With a proper training program, you improve at a rate that otherwise would be frustrating and exhausting. “Positive self-talk is a waste of time, “says Ronald. “Extreme physical effort can be fostered by unconscious processes without the need for justification. I taunt my sister with pre-race comments, but she performs at a peak level every race.”
“I lead just by example. I simply have people follow me around the track, rest when I rest, and match my pace best they can at various distances.”
Ronald’s theories are too complicated to explain to the group,” Susan stated. “By the time I finished describing the concepts, the allotted workout time would be over! Instead, I lead just by example. I simply have people follow me around the track, rest when I rest, and match my pace best they can at various distances.”
Do these methods work? “It’s impossible to tell without a controlled study,” says Ronald. What we do know is that consistent application of the principles has allowed Susan to improve her times despite aging. She is still setting personal bests and course records year-after-year.

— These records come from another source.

Definition getResourcePath (c : Container Dev) (path : string) : ST string :=
  ask (fun h => FollowSymlinkInScope cwd (os_Lstat h) (Join [rootfs c; Join ["/"; path]]) (rootfs c)).
Definition getRootResourcePath (c : Container Dev) (path : string) : ST string :=
  ask (fun h => FollowSymlinkInScope cwd (os_Lstat h) (Join [root c; Join ["/"; path]]) (root c)).

Definition Mount (id : string) : ST () := call (fun h => Mount_container h id).
Definition Unmount (id : string) : ST () := call (fun h => Unmount_container h id).

(** *** Name servers *)

Definition or_list {A} (a b d : list A) : list A := match a with [] => match b with [] => d | _ => b end | _ => a end.

Definition nonempty {A} (l : list A) : bool := match l with [] => false | _ => true end.

Definition setupContainerDns (id : string) : ST () :=
  c ← container id;
  if negb (String.eqb (ResolvConfPath c) "") then mret ()
  else
    resolvConf ← ask (fun h => match ReadFile h "/etc/resolv.conf" with Content s => Ok s | NoFile e | ReadFails e => Err e end);
    pth ← try (getRootResourcePath c "resolv.conf");
    set_container id (with_paths (match pth with Ok p => p | Err _ => "" end) (HostnamePath c) (HostsPath c));;
    pth ← lift pth;
    let hc := hostConfig c in
    if negb (String.eqb (NetMode hc) "host") && (nonempty (Dns hc) || nonempty daemon_Dns || nonempty (DnsSearch hc) || nonempty daemon_DnsSearch) then
      let dns := or_list (Dns hc) daemon_Dns (GetNameservers resolvConf) in
      let dnsSearch := or_list (DnsSearch hc) daemon_DnsSearch (GetSearchDomains resolvConf) in
      call (fun h => WriteFile h pth (Build dns dnsSearch))
    else call (fun h => WriteFile h pth resolvConf).

(** *** The network *)

Definition releaseNetwork (id : string) : ST () :=
  c ← container id;
  if NetworkDisabled (config c) then mret ()
  else try (release_interface id);; set_container id (with_settings no_settings).

(** The loop of [allocatePort]. *)
Fixpoint allocate_bindings (id : string) (port : string) (binding : list PortBinding) : ST (list PortBinding) :=
  match binding with
  | [] => mret []
  | b :: binding =>
      let env := Env.Set_ (Env.Set_ (Env.Set_ (Env.Set_ [] "HostIP" (HostIp b)) "HostPort" (HostPort b)) "Proto" (Proto port)) "ContainerPort" (Port_ port) in
      r ← try (allocate_port id env);
      match r with
      | Err e => try (release_interface id);; throw e
      | Ok portEnv =>
          rest ← allocate_bindings id port binding;
          mret ({| HostIp := Env.Get portEnv "HostIP"; HostPort := Env.Get portEnv "HostPort" |} :: rest)
      end
  end.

And the Sneakers? Susan’s perspective is that group’s workouts should be fun and entertaining. Group runs are not a platform for lessons in neuroscience and cognition. The coach, always in the background, monitors individuals for form, enjoyment and attitude. Many of the Sneakers continue to become elites in their age-groups and excel in competitions. “I’m excited to see members in their 80s and 90s continue to improve,” says Susan. “Their dedication is impressive.”

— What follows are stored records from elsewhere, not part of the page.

Lemma bindings_publish id port l : forall w : World, leads (allocate_bindings id port l) w (fun w' r =>
  match r with Ok bs => containers w' = containers w /\ grows id (net w) (net w') /\ serves_port id (net w') port l bs | Err _ => True end).
Proof.
  induction l as [|x l IH]; intros w; cbn [allocate_bindings]; [apply leads_ret; split; [done|]; split; [reflexivity|constructor]|]. apply leads_bind, leads_try.
  eapply leads_mono; [apply job_publishes|]. intros w1 [out|e] [H1 H2].
  - destruct H2 as [Hg Hp]. apply leads_bind. eapply leads_mono; [apply IH|]. intros w2 [bs|e]; [|done]. intros (Hc & Hg2 & Hf). apply leads_ret.
    split; [congruence|]. split; [by etrans|]. constructor; [|done]. rewrite !Get_Set in Hp by done. exact (published_grows _ _ _ _ _ _ _ _ _ _ Hg2 Hp).
  - apply leads_bind, leads_try. intros w2 r _. by apply leads_throw.
Qed.

Lemma ports_publish id c ports : NoDup ports -> forall m (w : World), containers w !! id = Some c -> (forall p, p ∈ ports -> m !! p = PortBindings (hostConfig c) !! p) ->
  leads (allocate_ports id m ports) w (fun w' r =>
  match r with
  | Ok m' => containers w' = containers w /\ grows id (net w) (net w') /\ (forall p, (p ∉ ports) -> m' !! p = m !! p) /\
             forall p, p ∈ ports -> serves_port id (net w') p (requested (hostConfig c) p) (default [] (m' !! p))
  | Err _ => True
  end).
Proof.
  induction 1 as [|p ports Hnew _ IH]; intros m w Hc Hm; cbn [allocate_ports].
  { apply leads_ret. split; [done|]. split; [reflexivity|]. split; [done|]. set_solver. }
  apply leads_bind. unfold allocatePort. apply leads_bind, leads_container. intros c' Hc'. rewrite Hc in Hc'. injection Hc' as <-.
  rewrite (Hm p) by set_solver. fold (requested (hostConfig c) p). apply leads_bind. eapply leads_mono; [apply bindings_publish|]. intros w1 [bs|e]; [|done].
  intros (Hc1 & Hg1 & Hs1). apply leads_ret. eapply leads_mono; [apply IH; [by rewrite Hc1|]|].
  - intros q Hq. rewrite lookup_insert_ne by (intros ->; done). apply Hm. set_solver.
  - intros w2 [m'|e]; [|done]. intros (Hc2 & Hg2 & Hn & Hp). split; [congruence|]. split; [by etrans|]. split.
    + intros q Hq. rewrite Hn by set_solver. rewrite lookup_insert_ne; [done|]. set_solver.
    + intros q [->|Hq]%elem_of_cons; [|by apply Hp]. rewrite Hn by done. rewrite lookup_insert_eq. cbn. by eapply serves_port_grows.
Qed.

Lemma range_ports_spec (m : PortSet) : NoDup (range_ports m) /\ forall p, p ∈ range_ports m <-> is_Some (m !! p).
Proof.
  rewrite range_ports_all. split; [apply NoDup_fst_map_to_list|]. intros p. rewrite range_ports_all, list_elem_of_fmap. split.
  - intros ([q x] & -> & Hq). apply elem_of_map_to_list in Hq. by eexists.
  - intros [x Hx]. exists (p, x). split; [done|]. by apply elem_of_map_to_list.
Qed.

(** *** The network *)

Lemma decided_face c c' : face c' = face c -> decided c' = decided c.
Proof.
  intros E. injection E as _ _ E1 _ E2 E3. unfold decided, migratePortMappings. rewrite E1, E3. destruct (PortSpecs (config c)); [cbn; by rewrite E2|].
  match goal with |- context [ParsePortSpecs ?f ?l] => destruct (ParsePortSpecs f l) as [[ps bs]|e] end; cbn; [by rewrite E2|done].
Qed.

(** What a container says of its network mode. *)
Definition bridged (c : Startup.Container Dev) : Prop :=
  (NetMode (hostConfig c) = "bridge" \/ NetMode (hostConfig c) = "") /\ NetworkDisabled (config c) = false.

Lemma bridged_face c c' : face c' = face c -> bridged c -> bridged c'.
Proof. unfold bridged. intros E. injection E as _ E1 _ _ _ E2. by rewrite E1, E2. Qed.

Lemma bridged_modes c : bridged c -> IsContainer (NetMode (hostConfig c)) = false /\ IsHost (NetMode (hostConfig c)) = false.
Proof. intros [[-> | ->] _]; by split. Qed.

Lemma migrate_bridged c cfg hc : migratePortMappings (config c) (hostConfig c) = Ok (cfg, hc) -> bridged c -> bridged (with_hostConfig hc (with_config cfg c)).
Proof.
  intros E [Hm Hd]. pose proof (migrate_disabled _ _ _ _ E) as Hd'. split; [|exact (eq_trans Hd' Hd)]. cbn. revert E. unfold migratePortMappings.
  destruct (PortSpecs (config c)); [by intros [= _ <-]|]. destruct (ParsePortSpecs _ _) as [[ps bs]|e]; [|done]. cbn. intros [= _ <-]. by destruct (decide _).
Qed.

(** The container [id] on the bridge, whose ports are decided. *)
Definition on_bridge (x : asked) (id : string) (w : World) : Prop := exists c, containers w !! id = Some c /\ bridged c /\ asks c = x.

(** The old form of the ports is translated, and nothing else changes. *)
Lemma migrate_leads id c (w : World) (Q : World -> result string () -> Prop) : containers w !! id = Some c -> bridged c ->
  (forall w' x, decided c = Ok x -> on_bridge x id w' -> net w' = net w -> Q w' (Ok ())) -> (forall w' e, Q w' (Err e)) ->
  leads (if nonempty (PortSpecs (config c)) then
      '(cfg, hc) ← lift (migratePortMappings (config c) (hostConfig c));
      set_container id (fun c => with_hostConfig hc (with_config cfg c));; call (fun h => write_hostConfig h id hc) else mret ()) w Q.
Proof.
  intros Hc Hb HQ He. destruct (PortSpecs (config c)) eqn:Ep; cbn [nonempty].
  - apply leads_ret, (HQ w (asks c)); [|by exists c|done]. unfold decided, migratePortMappings. by rewrite Ep.
  - apply leads_bind, leads_lift. destruct (migratePortMappings _ _) as [[cfg hc]|e] eqn:Em; [|apply He]. apply leads_bind, leads_update, leads_calls.
    destruct (write_hostConfig _ _ _) as [h [[]|e]]; cbn [fst snd]; [|apply He]. apply (HQ _ (ExposedPorts cfg, hc)); [unfold decided; by rewrite Em| |done].
    eexists. cbn. rewrite lookup_alter_eq, Hc. split; [done|]. split; [by apply migrate_bridged|done].
Qed.

Lemma network_serves id c (w : World) : containers w !! id = Some c -> bridged c ->
  leads (allocateNetwork id) w (fun w' r => match r with Ok _ => exists x, decided c = Ok x /\ serves x id w' /\ on_bridge x id w' | Err _ => True end).
Proof.
  intros Hc Hb. destruct (bridged_modes c Hb) as [Hic Hih]. unfold allocateNetwork. apply leads_bind, leads_container. intros c' Hc'. rewrite Hc in Hc'. injection Hc' as <-.
  rewrite (proj2 Hb), Hic, Hih. cbn [orb]. apply leads_bind. intros w1 [env|e] E1; [|done].
  assert (containers w1 = containers w /\ exists ip, currentInterfaces (net w1) !! id = Some {| if_IP := ip; PortMappings := [] |} /\ Env.Get env "IP" = IP_String ip) as (Hc1 & ip & Hip & Henv).
  { revert E1. unfold allocate_interface, job. destruct (Allocate _ _ _ _) as [[n [out|e]]| |] eqn:E; [|done|done|done]. cbn. intros [= <- <-]. split; [done|]. by apply Allocate_interface in E. }
  apply leads_bind, (migrate_leads id c); [by rewrite Hc1|done| |done]. intros w2 x Hx (c2 & Hc2 & Hb2 & Ha) Hn. rewrite <- Hn in Hip.
  apply leads_bind, leads_container. intros c' Hc'. rewrite Hc2 in Hc'. injection Hc' as <-.
  destruct (range_ports_spec (default ∅ (ExposedPorts (config c2)))) as [Hnd Hran]. apply leads_bind. eapply leads_mono; [by apply (ports_publish id c2 _ Hnd)|].
  intros w3 [bs|e]; [|done]. intros (Hc3 & [Hg _] & _ & Hs). apply leads_bind, leads_try, leads_calls. destruct (write_hostConfig _ _ _) as [h r]. cbn [fst snd].
  apply leads_update. rewrite <- Hc3 in Hc2. exists x. split; [done|]. split; [|eexists; cbn; rewrite lookup_alter_eq, Hc2; by split].
  destruct (Hg _ Hip) as (i & Hi & Hifip & _). eexists _, i. cbn. rewrite lookup_alter_eq, Hc2.
  split; [done|]. split; [done|]. split; [done|]. split; [change (Env.Get env "IP" = IP_String (if_IP i)); by rewrite Henv, Hifip|].
  intros p Hp. cbn. rewrite <- Ha in Hp |- *. apply Hs. by apply Hran.
Qed.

Are Ronald’s methods available to everyone? “I’ve never published nor disclosed the exact mechanism behind the phenomenon because it is patentable technology. Mainstream researchers, however, are unlikely to consider my novel approaches. Documenting age-related declines in athletic performance is a popular topic in academics these days despite many people proving that need not be the case.5 Rarely do the outliers get the attention they deserve.”
Nevertheless, Ronald says that if anyone wants a detailed explanation of how premotor cerebral motor cortex activity can be enhanced to prevent age-related declines in reaction time and sensitivity to fatigue by using real-time neurofeedback from synthetic aperture magnetometry (SAM) and transcranial magnetic stimulation (TMS)6,7, he’d be happy to oblige with an explanation.”
- Gordon, R., Starr, A., Michalewski, H., Nguyen, T., and Gupta, S. (1999). Cortical motor potential alterations in Chronic Fatigue Syndrome. International Journal of Molecular Medicine, 4, 493-499.
- Gordon, R., Michalewski, H., T. Nguyen, and Starr, A. (1999). Pre-movement and cognitive brain potentials in Chronic Fatigue Syndrome. Journal of Chronic Fatigue Syndrome, 5, 137-148.
- Golob E.J., Johnson J.K., Starr A. (2002). Auditory event-related potentials during target detection are abnormal in mild cognitive impairment. Clinical Neurophysiology, 113(1): 151-161.
- Golob E.J. & Starr A. (2000). Effects of stimulus sequence on event-related potentials and reaction time during target detection in Alzheimer’s disease. Clinical Neurophysiology, 111(8): 1438-1449.
- Bashore TR, Wylie SA, Ridderinkhof KR, Martinerie JM. (2014). Response-specific slowing in older age revealed through differential stimulus and response effects on P300 latency and reaction time. Neuropsychology, development, and cognition Section B, Aging, neuropsychology and cognition, 21(6):633-673.
- Caramia, M.D., Scalise, A., Gordon, R., Michalewski, H.J., and Starr, A. (2000). Delayed facilitation of motor cortical excitability following repetitive finger movements, Clinical Neurophysiology, 111, 1654-1660.
- Starr, A., Scalise, A., Gordon, R., Michalewski, H.J., and Caramia, M.D. (2000). Motor cortex excitability in chronic fatigue syndrome, Clinical Neurophysiology, 111, 2025-2031.